Top medical groups are outraged and alarmed that anti-vaccine Health Secretary Robert F. Kennedy Jr. has fired two leaders of an influential panel that makes recommendations and sets insurance coverage for preventive care—such as mammograms, colonoscopies, statin use, and depression screening.
On Wednesday, news broke that Kennedy had fired the two vice chairs of the US Preventive Services Task Force (USPSTF), leaving the critical, nonpartisan panel half empty. Typically, the task force is made of 16 independent, volunteer preventive medicine experts who serve four-year, overlapping terms. But with the new firings, USPSTF has eight vacancies, including the chair and vice chair positions.
Kennedy has already undermined the USPSTF’s work by failing to replace members whose terms ended at the turn of the year, preventing the task force from meeting over the past year, and blocking it from releasing finalized recommendations on self-collected samples for cervical cancer screening.

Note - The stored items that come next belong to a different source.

(** [updateWithStationReport], not [async] either. *)
Definition updateWithStationReport (E : env) (st : kalman)
    (reportData : station_reading) (e : estimator) : kalman :=
  let stationPosition := getStationPosition E (stationId reportData) in
  if truthy_promise stationPosition then
    let weight :=
      calculateKalmanGain (of_position (covariance e))
                          (stationReport (measurementNoise e)) in
    {| position :=
         {| lat := lat (position st)
                   + weight * (ToNumber (promise_get stationPosition "lat")
                               - lat (position st));
            lon := lon (position st)
                   + weight * (ToNumber (promise_get stationPosition "lon")
                               - lon (position st)) |};
       velocity :=
         {| speed := if is_arrival_or_departure (event reportData) then 0
                     else speed (velocity st);
            heading := heading (velocity st) |};
       acceleration := acceleration st |}
  else st.

Definition calculateConfidence (e : estimator) : float :=
  let positionConfidence :=
    1.0 - Math_min (of_position (covariance e) / 100) 1.0 in
  let velocityConfidence :=
    1.0 - Math_min (of_velocity (covariance e) / 50) 1.0 in
  (positionConfidence + velocityConfidence) / 2.

(** The object [fuseDataSources] returns. *)
Record fused : Type := {
  fused_trainId : string;
  fused_position : latlon;
  fused_speed : float;
  fused_heading : float;
  confidence : float;
  fused_timestamp : Z
}.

With the new firings, doctors fear that USPSTF will go the way of the Advisory Committee on Immunizations Practices (ACIP) and its vaccine recommendations for the Centers for Disease Control and Prevention—which is to say, that Kennedy will remove expert members, replace them with unqualified allies, and push through fringe or politicized recommendations. Such damage to the task force threatens to imperil access to lifesaving preventive services for millions of Americans. Under the Affordable Care Act, most health insurance plans must cover recommended preventive services that the USPSTF grades as “A” or “B,” which reflect the evidence-based certainty of benefit.
Doctors respond
In a statement on Wednesday, American Medical Association President Bobby Mukkamala said the organization was “extremely concerned” by the firings.

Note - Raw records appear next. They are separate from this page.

Lemma recalc_delivery_idem d :
  Customer.recalc_delivery (Customer.recalc_delivery d) = Customer.recalc_delivery d.
Proof.
  unfold Customer.recalc_delivery. cbn [DeliveryTime.milkItems DeliveryTime.time].
  rewrite map_map.
  rewrite (map_ext (fun x => Customer.recalc_item (Customer.recalc_item x))
             Customer.recalc_item recalc_item_idem).
  reflexivity.
Qed.

Lemma recalc_delivery_conserved d : deliveryConserved (Customer.recalc_delivery d).
Proof.
  unfold deliveryConserved, Customer.recalc_delivery.
  cbn [DeliveryTime.milkItems DeliveryTime.totalQuantity DeliveryTime.totalPrice].
  split; [|split].
  - intros i Hi. apply in_map_iff in Hi as (j & <- & _). reflexivity.
  - reflexivity.
  - apply sumBy_ext. intros i Hi. apply in_map_iff in Hi as (j & <- & _). reflexivity.
Qed.

(** X24. Saving a customer is refused exactly when two deliveries of the
    schedule share a slot.  Otherwise the saved document keeps identity,
    activity, advance, the slots and every line's type, quantity and unit
    price, and carries recomputed totals at every level: each line's price
    is quantity times unit price, each delivery sums its lines and the
    customer sums the deliveries.  Saving the saved document again changes
    nothing. *)
Theorem customer_save_recomputes_totals (c : Customer.t) :
  (Customer.pre_save c = None <-> ~ slotsUnique c)
  /\ forall c', Customer.pre_save c = Some c' ->
       Customer._id c' = Customer._id c
       /\ Customer.isActive c' = Customer.isActive c
       /\ Customer.advance c' = Customer.advance c
       /\ map DeliveryTime.time (Customer.deliverySchedule c')
          = map DeliveryTime.time (Customer.deliverySchedule c)
       /\ map (fun d => map (fun i => (MilkItem.milkType i, MilkItem.subcategory i,
                                       MilkItem.quantity i, MilkItem.pricePerUnit i))
                          (DeliveryTime.milkItems d)) (Customer.deliverySchedule c')
          = map (fun d => map (fun i => (MilkItem.milkType i, MilkItem.subcategory i,
                                         MilkItem.quantity i, MilkItem.pricePerUnit i))
                            (DeliveryTime.milkItems d)) (Customer.deliverySchedule c)
       /\ (forall d, In d (Customer.deliverySchedule c') -> deliveryConserved d)
       /\ Customer.totalDailyQuantity c'
          = sumBy DeliveryTime.totalQuantity (Customer.deliverySchedule c')
       /\ Customer.totalDailyPrice c'
          = sumBy DeliveryTime.totalPrice (Customer.deliverySchedule c')
       /\ Customer.pre_save c' = Some c'.
Proof.
  unfold Customer.pre_save, slotsUnique. cbv zeta.
  destruct (Nat.eqb_spec (List.length (map DeliveryTime.time (Customer.deliverySchedule c)))
              (List.length (nodup TimeSlot_eq_dec
                              (map DeliveryTime.time (Customer.deliverySchedule c)))))
    as [E|E]; cbn [negb].
  - pose proof (nodup_length_NoDup _ E) as Hnd.
    split; [split; [discriminate | intros H; contradiction]|].
    intros c' H. injection H as <-.
    cbn [Customer._id Customer.isActive Customer.advance Customer.deliverySchedule
         Customer.totalDailyQuantity Customer.totalDailyPrice].
    assert (Htimes : map DeliveryTime.time
                       (map Customer.recalc_delivery (Customer.deliverySchedule c))
                     = map DeliveryTime.time (Customer.deliverySchedule c)).
    { rewrite map_map. apply map_ext. reflexivity. }
    do 3 (split; [reflexivity|]). split; [exact Htimes|].
    split; [|split; [|split; [reflexivity|split; [reflexivity|]]]].
    + rewrite map_map. apply map_ext. intros d.
      unfold Customer.recalc_delivery. cbn [DeliveryTime.milkItems].
      rewrite map_map. apply map_ext. reflexivity.
    + intros d Hd. apply in_map_iff in Hd as (d0 & <- & _). apply recalc_delivery_conserved.
    + rewrite Htimes, (nodup_fixed_point TimeSlot_eq_dec Hnd), Nat.eqb_refl. cbn [negb].
      rewrite map_map.
      rewrite (map_ext (fun x => Customer.recalc_delivery (Customer.recalc_delivery x))
                 Customer.recalc_delivery recalc_delivery_idem).
      reflexivity.
  - split; [|discriminate].
    split; [|reflexivity]. intros _ Hnd. apply E.
    now rewrite (nodup_fixed_point TimeSlot_eq_dec Hnd).
Qed.

(** *** Setting and clearing the advance *)

Lemma set_advance_saved db id c a :
  Customer_findById db id = Some c ->
  slotsUnique c ->
  exists db' stored,
    Customer_save db (Customer.set_advance c a) = Some (db', stored)
    /\ Customer_findById db' id = Some stored
    /\ Customer._id stored = id
    /\ Customer.advance stored = a
    /\ invoices db' = invoices db
    /\ records db' = records db.
Proof.
  intros Hc Hu. pose proof (Customer_findById_id _ _ _ Hc) as Hid.
  set (c1 := Customer.set_advance c a).
  destruct (customer_pre_save_ok c1 Hu) as (c' & Hpre & Hid' & Hadv).
  assert (Hsave : Customer_save db c1
                  = Some (set_customers db (replace_customer c' (customers db)), c'))
    by (unfold Customer_save; rewrite Hpre; reflexivity).
  rewrite <- Hid in Hc.
  destruct (Customer_save_stores db c1 c _ _ Hc Hsave) as (Hs & _ & Hinv & Hrec).
  exists (set_customers db (replace_customer c' (customers db))), c'.
  split; [exact Hsave|]. split; [rewrite <- Hid; exact Hs|].
  split; [rewrite Hid'; exact Hid|]. split; [rewrite Hadv; reflexivity|].
  split; assumption.
Qed.

Lemma financials_after_save db db' id stored f :
  CustomerController.getCustomerFinancials db id = Some f ->
  Customer_findById db' id = Some stored ->
  Customer._id stored = id ->
  invoices db' = invoices db ->
  exists f',
    CustomerController.getCustomerFinancials db' id = Some f'
    /\ CustomerController.advanceAmount f' = Customer.advance stored
    /\ CustomerController.pendingAmount f' = CustomerController.pendingAmount f
    /\ CustomerController.netBalance f'
       = Customer.advance stored - CustomerController.pendingAmount f.
Proof.
  unfold CustomerController.getCustomerFinancials.
  destruct (Customer_findById db id) as [c|] eqn:Ec; [|discriminate].
  pose proof (Customer_findById_id _ _ _ Ec) as Hcid.
  intros H Hs Hid Hinv. injection H as <-. rewrite Hs, Hinv, Hid, Hcid. cbv zeta.
  eexists. split; [reflexivity|]. repeat split.
Qed.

“Today’s changes were foreshadowed by the earlier dismantling of the Advisory Committee on Immunization Practices (ACIP),” Mukkamala said. “We strongly urge HHS to restore the USPSTF’s long-standing, transparent process for selecting members, specifically clinicians with expertise in the fields of preventive medicine and primary care. We also implore HHS to commit to once again holding regular Task Force meetings to ensure its important work can continue without further delay. Our patients’ lives depend on it.”
Likewise, Jan Carney, president of the American College of Physicians, said the group was “alarmed” while blasting the firing of the two doctors from the task force.
“Both physicians are highly qualified experts, and we take issue with the lack of transparency in any review that Secretary Kennedy has conducted of members of the task force,” Carney said. “The firings come as the task force has not met over the course of the past year and has been prevented from doing their work to ensure that the American public has up-to-date guidance, based on the best-available evidence, about preventive health care services. The USPSTF guidance is critical to a healthy America, and we must not allow its membership or processes to be politicized.”
Terminations
The two fired USPSTF members were John Wong, a professor at the Tufts University School of Medicine, and Esa Davis, a professor at the University of Maryland School of Medicine. According to reports, they received a letter from Kennedy, dated May 11, notifying them they were terminated “effective immediately.”
As to why they were fired, the letter stated: “This action is administrative in nature and is unrelated to your performance or many years of dedicated service to the Task Force. It is not to be understood as a removal based on your leadership or contributions. To the contrary, the Department is taking this step to help protect the Task Force and preserve confidence in the continuity and durability of its work.” It also said the terminations would “avoid uncertainty that could jeopardize the validity of future task force actions.”
The doctors pushed back, with email exchanges and a meeting with a Trump administration official, but the justification for the terminations remained murky.
Kennedy has previously disparaged the USPSTF, calling it too “woke” and “lackadaisical and negligent for 20 years.” He had also previously revealed plans to oust the panel.
Doctors are now calling for action to protect the task force. “The administration came after children’s immunizations, and now it’s coming after our mammograms and our other cancer screenings, and the medical community cannot let this happen,” former USPSTF chair Michael Silverstein told The New York Times.